Corn was $1.20 per bushel, headed above $2 later in the ’70s. Yields were 130 to 160 bushels per acre. And why did he get up so early to spray? Because cornfields were next to soybean fields, and he wanted to spray dicamba while winds were calm. Dicamba cooked weeds, but it could also ding soybeans — yes, we knew that nearly 50 years ago.

Today’s technology
One sprayer I found at the National Farm Machinery Show could spray at 20 miles per hour, although you can only top out at 15 miles per hour spraying new dicamba herbicides. The old Deere 620 would only go 11 miles per hour, tops.

Every sprayer I saw featured section control, and several offered individual nozzle control. Autosteering was an option, with accuracy measured in inches — if you want to pay for it.

Ah, there’s the rub.

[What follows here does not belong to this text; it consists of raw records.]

(** One directory: a segment of the list, or an empty one that is skipped. *)
Lemma open_dir_spec segs m mx name :
  starts_with name "seg-" = true ->
  (name ∉ ids /\ open_dir sdir schema (segs, m, mx) name d
      = (d, Ret (segs, m, bump_seq mx name))) \/
  (exists e c r st, (e, c) ∈ zip segments cs /\ se_segment_id e = name /\
     let e' := {| se_segment_id := name; se_dir := join sdir name; se_reader := r; se_stats := st |} in
     entry_ok schema sdir d e' (reopened c) /\
     open_dir sdir schema (segs, m, mx) name d
       = (d, Ret (segs ++ [e'], foldl (register name (cn_docs c) (cn_disk c)) m
                    (ziota (Z.of_nat (length (cn_docs c)))), bump_seq mx name))).
Proof.
  intros Hs. destruct (decide (name ∈ ids)) as [Hin|Hnot].
  - right. apply list_elem_of_fmap in Hin as (e & -> & Hin).
    apply list_elem_of_lookup in Hin as [i Hi].
    destruct (Forall2_lookup_l _ _ _ _ _ Hentries Hi) as (c & Hc & [G1 G2 G3 G4 G5]).
    rewrite G4 in G2, G5.
    destruct (segment_open _ _ _ _ _ _ G2) as (r & Ho & Hdir & Hid & Hr).
    destruct (stats_compute_ret _ _ _ _ Hr) as (st & Hst & _).
    exists e, c, r, st. cbn zeta. split_and!.
    + eapply list_elem_of_lookup_2. apply lookup_zip_with_Some. eauto.
    + done.
    + split; [exact Hr|exact G2|done|done|exact G5].
    + unfold open_dir. erewrite io_bind_ret by (unfold try_open; rewrite Ho; reflexivity).
      cbn beta iota. erewrite io_bind_ret.
      2: { unfold lift. rewrite (map_docs_spec schema _ _ _ _ _ Hr). reflexivity. }
      by erewrite io_bind_ret by (unfold lift; rewrite Hst; reflexivity).
  - left. split; [done|]. unfold open_dir.
    assert (dk_files d !! join (join sdir name) "meta.json" = None) as Hno.
    { apply eq_None_not_Some. intros H. by apply Hnot, (Hfiles _ _ Hs H). }
    erewrite io_bind_ret.
    2: { unfold try_open, sr_open, meta_read, fs_read, mbind, IO_bind. rewrite Hno. reflexivity. }
    done.
Qed.

Lemma bump_seq_ge mx name : mx <= bump_seq mx name.
Proof. unfold bump_seq. destruct (seq_of name); lia. Qed.

(** All directories. *)
Lemma open_dirs_spec dirs : NoDup dirs -> Forall (fun n => starts_with n "seg-" = true) dirs ->
  forall segs m mx, exists segs2 cs2 m',
    io_fold (open_dir sdir schema) (segs, m, mx) dirs d
      = (d, Ret (segs ++ segs2, m', foldl bump_seq mx dirs)) /\
    Forall2 (entry_ok schema sdir d) segs2 cs2 /\
    (se_segment_id <$> segs2) = filter (fun n : string => n ∈ ids) dirs /\
    (forall e2 c2, (e2, c2) ∈ zip segs2 cs2 -> exists e c, (e, c) ∈ zip segments cs /\
       se_segment_id e2 = se_segment_id e /\ c2 = reopened c) /\
    (forall id loc, m' !! id = Some loc -> m !! id = Some loc \/
       exists e c doc, (e, c) ∈ zip segs2 cs2 /\ se_segment_id e = dl_segment_id loc /\
         0 <= dl_local_doc_id loc /\
         doc_at (cn_docs c) (cn_mem c) (dl_local_doc_id loc) = Some doc /\ doc_id doc = id) /\
    (forall id, is_Some (m !! id) \/ (exists c doc, c ∈ cs2 /\ doc ∈ live_mem c /\ doc_id doc = id) ->
       is_Some (m' !! id)).
Proof.
  intros Hnd Hseg. induction Hseg as [|name dirs Hs Hseg IH]; intros segs m mx.
  { exists [], [], m. rewrite app_nil_r. split_and!; [done|constructor|done| | |].
    - intros e2 c2 H%elem_of_nil. done.
    - intros id loc H. by left.
    - intros id [?|(c & doc & H%elem_of_nil & _)]; done. }
  apply NoDup_cons in Hnd as [Hname Hnd]. specialize (IH Hnd). cbn [foldl io_fold].
  destruct (open_dir_spec segs m mx name Hs) as [[Hnot Ho]|(e & c & r & st & Hz & Hid & He & Ho)].
  - destruct (IH segs m (bump_seq mx name)) as (segs2 & cs2 & m' & H1 & H2 & H3 & Hrest).
    exists segs2, cs2, m'. split_and!; [by erewrite io_bind_ret by exact Ho|done| |apply Hrest..].
    by rewrite H3, filter_cons_False.
  - cbn zeta in *. set (e' := {| se_segment_id := name |}) in *.
    destruct (IH (segs ++ [e']) (foldl (register name (cn_docs c) (cn_disk c)) m
      (ziota (Z.of_nat (length (cn_docs c))))) (bump_seq mx name)) as (segs2 & cs2 & m' & H1 & H2 & H3 & H4 & H5 & H6).
    exists (e' :: segs2), (reopened c :: cs2), m'. split_and!.
    + erewrite io_bind_ret by exact Ho. rewrite H1. by rewrite <- app_assoc.
    + by constructor.
    + cbn [fmap list_fmap se_segment_id e']. rewrite H3, filter_cons_True; [done|].
      rewrite <- Hid. apply list_elem_of_fmap_2.
      apply list_elem_of_lookup in Hz as [i Hi]. apply lookup_zip_with_Some in Hi as (? & ? & [= <- <-] & ? & _).
      by eapply list_elem_of_lookup_2.
    + intros e2 c2 Hin. cbn [zip zip_with] in Hin. apply elem_of_cons in Hin as [[= -> ->]|Hin].
      * exists e, c. done.
      * by apply H4.
    + intros id loc Hm. cbn [zip zip_with]. destruct (H5 id loc Hm) as [Hm1|(e1 & c1 & doc & Hz1 & Hr1)].
      * apply register_lookup in Hm1 as [?|(i & doc & Hi%elem_of_ziota & -> & Hd & Hdid)]; [by left|].
        right. exists e', (reopened c), doc. split_and!; [by left|done|cbn; lia|done|done].
      * right. exists e1, c1, doc. split; [by right|done].
    + intros id Hcase. apply H6. destruct Hcase as [Hm|(c1 & doc & [->|Hc]%elem_of_cons & Hd & Hdid)].
      * left. apply register_is_Some. by left.
      * left. apply register_is_Some. right.
        unfold live_mem, live_docs in Hd. apply list_elem_of_omap in Hd as (i & Hi & Hd).
        exists i, doc. done.
      * right. by exists c1, doc.
Qed.
End Reopen.

Section OpenSpec.
Context `{ILL : IndexLaws}.
Context (schema : IndexSchema).

Lemma foldl_bump_seq dirs : forall mx, mx < u64_max ->
  Forall (fun n => forall s, seq_of n = Some s -> s < u64_max) dirs ->
  mx <= foldl bump_seq mx dirs < u64_max /\
  (forall n s, n ∈ dirs -> seq_of n = Some s -> s <= foldl bump_seq mx dirs).
Proof.
  induction dirs as [|n dirs IH]; intros mx Hmx Hs.
  { cbn. split; [lia|]. intros ? ? H%elem_of_nil. done. }
  apply Forall_cons in Hs as [Hn Hs]. cbn [foldl].
  assert (bump_seq mx n < u64_max) as Hb.
  { unfold bump_seq. destruct (seq_of n) as [s|] eqn:E; [|done]. specialize (Hn s eq_refl). lia. }
  destruct (IH (bump_seq mx n) Hb Hs) as [H1 H2]. pose proof (bump_seq_ge mx n). split; [lia|].
  intros n' s [->|Hin]%elem_of_cons Es; [|by eapply H2].
  assert (s <= bump_seq mx n) by (unfold bump_seq; rewrite Es; lia). lia.
Qed.

(** A directory that would use up the sequence numbers. *)
Definition seqs_left (sdir : path) (d : Disk) : Prop :=
  Forall (fun n => forall s, seq_of n = Some s -> s < u64_max) (segment_dirs sdir d).

Lemma zip_ids_perm segments cs segs2 cs2 :
  length segments = length cs -> length segs2 = length cs2 ->
  NoDup (se_segment_id <$> segments) ->
  (se_segment_id <$> segs2) ≡ₚ (se_segment_id <$> segments) ->
  (forall e2 c2, (e2, c2) ∈ zip segs2 cs2 -> exists e c, (e, c) ∈ zip segments cs /\
     se_segment_id e2 = se_segment_id e /\ c2 = reopened c) ->
  cs2 ≡ₚ reopened <$> cs.
Proof.
  intros Hl Hl2 Hnd Hperm Hz.
  assert (zip (se_segment_id <$> segs2) cs2 ≡ₚ zip (se_segment_id <$> segments) (reopened <$> cs)) as Hp.
  { assert (NoDup (zip (se_segment_id <$> segs2) cs2).*1) as Hnd2.
    { rewrite fst_zip by (rewrite length_fmap; lia). by rewrite Hperm. }
    apply NoDup_fmap_1 in Hnd2.
    apply submseteq_length_Permutation.
    - apply NoDup_submseteq; [done|]. intros [id c2] Hin.
      apply list_elem_of_lookup in Hin as [i Hi].
      apply lookup_zip_with_Some in Hi as (? & ? & [= <- <-] & Hi & Hc).
      rewrite list_lookup_fmap in Hi. apply fmap_Some in Hi as (e2 & He2 & ->).
      destruct (Hz e2 c2) as (e & c & Hin & -> & ->).
      { eapply list_elem_of_lookup_2. apply lookup_zip_with_Some. eauto. }
      apply list_elem_of_lookup in Hin as [j Hj].
      apply lookup_zip_with_Some in Hj as (? & ? & [= <- <-] & Hj & Hcj).
      eapply list_elem_of_lookup_2. apply lookup_zip_with_Some. eexists _, _.
      split_and!; [done| |]; rewrite list_lookup_fmap; [by rewrite Hj|by rewrite Hcj].
    - rewrite !length_zip_with, !length_fmap. apply Permutation_length in Hperm.
      rewrite !length_fmap in Hperm. lia. }
  apply (fmap_Permutation snd) in Hp.
  rewrite !snd_zip in Hp by (rewrite !length_fmap; lia). done.
Qed.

Price for the new, self-propelled sprayers ranged from $225,000 for the smallest one to nearly $500,000 for the largest, equipped with all the bells and whistles engineers can pile on.

Corn today is around $3.50 per bushel. That’s about double what it was in the early ’70s. Yet even at $350,000 for a well-equipped, middle-of-the-line sprayer today, that’s 350 times what that old sprayer cost.

They both kill weeds. They both could spray dicamba. Sure, corn yields are much higher today, and you can cover many times more acres than with the old sprayers.

But when you crunch the numbers, there’s a cost for the extra horsepower, ability to cover many acres quickly, cab comfort and “Star Wars”-type technology. Are we going back to sprayers that look like drums on wheels? Do I want to go back? Of course not.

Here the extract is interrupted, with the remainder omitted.